Your task =>
For the records below, tally the lines that include the word "reflexivity" and give only the tally.

**** Exercise material

Lemma digits_aux_S f n acc :
  digits_aux (S f) n acc =
  if n <? 10 then digit_char (n mod 10) :: acc
  else digits_aux f (n / 10) [] ++ digit_char (n mod 10) :: acc.
Proof. simpl. destruct (n <? 10); [reflexivity|]. apply digits_aux_acc. Qed.

Lemma is_digit_char n : 0 <= n < 10 -> is_digit (digit_char n) = true.
Proof. intros H. unfold is_digit, digit_char. apply andb_true_intro; split; apply Z.leb_le; lia. Qed.

(** The digits printed for [n] with enough fuel: a nonempty string of
    decimal digits whose value is [n]. *)
Lemma digits_aux_spec f n :
  0 <= n < 10 ^ Z.of_nat (S f) ->
  let ds := digits_aux (S f) n [] in
  ds <> [] /\ forallb is_digit ds = true /\ digits_value ds = n.
Proof.
  revert n. induction f as [|f IH]; intros n Hn; cbn zeta;
    (assert (Hm : 0 <= n mod 10 < 10) by (apply Z.mod_pos_bound; lia));
    rewrite digits_aux_S; destruct (Z.ltb_spec n 10).
  1, 3: rewrite Z.mod_small by lia; simpl; rewrite is_digit_char by lia;
    split; [discriminate|]; split; [reflexivity|];
    unfold digits_value, digit_char; cbn [fold_left]; lia.
  - exfalso. simpl in Hn. lia.
  - assert (Hq : 0 <= n / 10 < 10 ^ Z.of_nat (S f)).
    { rewrite Nat2Z.inj_succ, Z.pow_succ_r in Hn by lia.
      split; [apply Z.div_pos; lia|]. apply Z.div_lt_upper_bound; lia. }
    destruct (IH _ Hq) as (Hne & Hall & Hval).
    split; [intros Happ; apply app_eq_nil in Happ as [_ Happ]; discriminate|].
    split.
    + rewrite forallb_app, Hall. simpl. now rewrite is_digit_char.
    + rewrite digits_value_app, Hval. unfold digit_char. pose proof (Z.div_mod n 10). lia.
Qed.

Lemma decimal_fuel n : 0 <= n -> n < 10 ^ Z.of_nat (S (Z.to_nat (Z.log2 n))).
Proof.
  intros Hn. rewrite Nat2Z.inj_succ, Z2Nat.id by apply Z.log2_nonneg.
  apply Z.lt_le_trans with (2 ^ Z.succ (Z.log2 n)).
  - destruct (Z.eq_dec n 0) as [->|]; [reflexivity|].
    apply Z.log2_spec. lia.
  - apply Z.pow_le_mono_l. lia.
Qed.

Lemma nat_to_decimal_spec n :
  0 <= n ->
  nat_to_decimal n <> [] /\ forallb is_digit (nat_to_decimal n) = true
  /\ digits_value (nat_to_decimal n) = n.
Proof. intros Hn. apply digits_aux_spec. split; [lia|]. now apply decimal_fuel. Qed.

Lemma is_digit_not_space c : is_digit c = true -> is_js_whitespace c = false.
Proof.
  unfold is_digit. intros H. apply andb_prop in H as [H1 H2].
  apply Z.leb_le in H1, H2.
  assert (c = 48 \/ c = 49 \/ c = 50 \/ c = 51 \/ c = 52 \/ c = 53 \/ c = 54
          \/ c = 55 \/ c = 56 \/ c = 57) as Hc by lia.
  repeat destruct Hc as [-> | Hc]; try reflexivity; subst; reflexivity.
Qed.

Lemma is_digit_sign c : is_digit c = true -> (c =? 45) = false /\ (c =? 43) = false.
Proof.
  unfold is_digit. intros H. apply andb_prop in H as [H1 H2].
  apply Z.leb_le in H1, H2. split; apply Z.eqb_neq; lia.
Qed.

********

Solution =>
4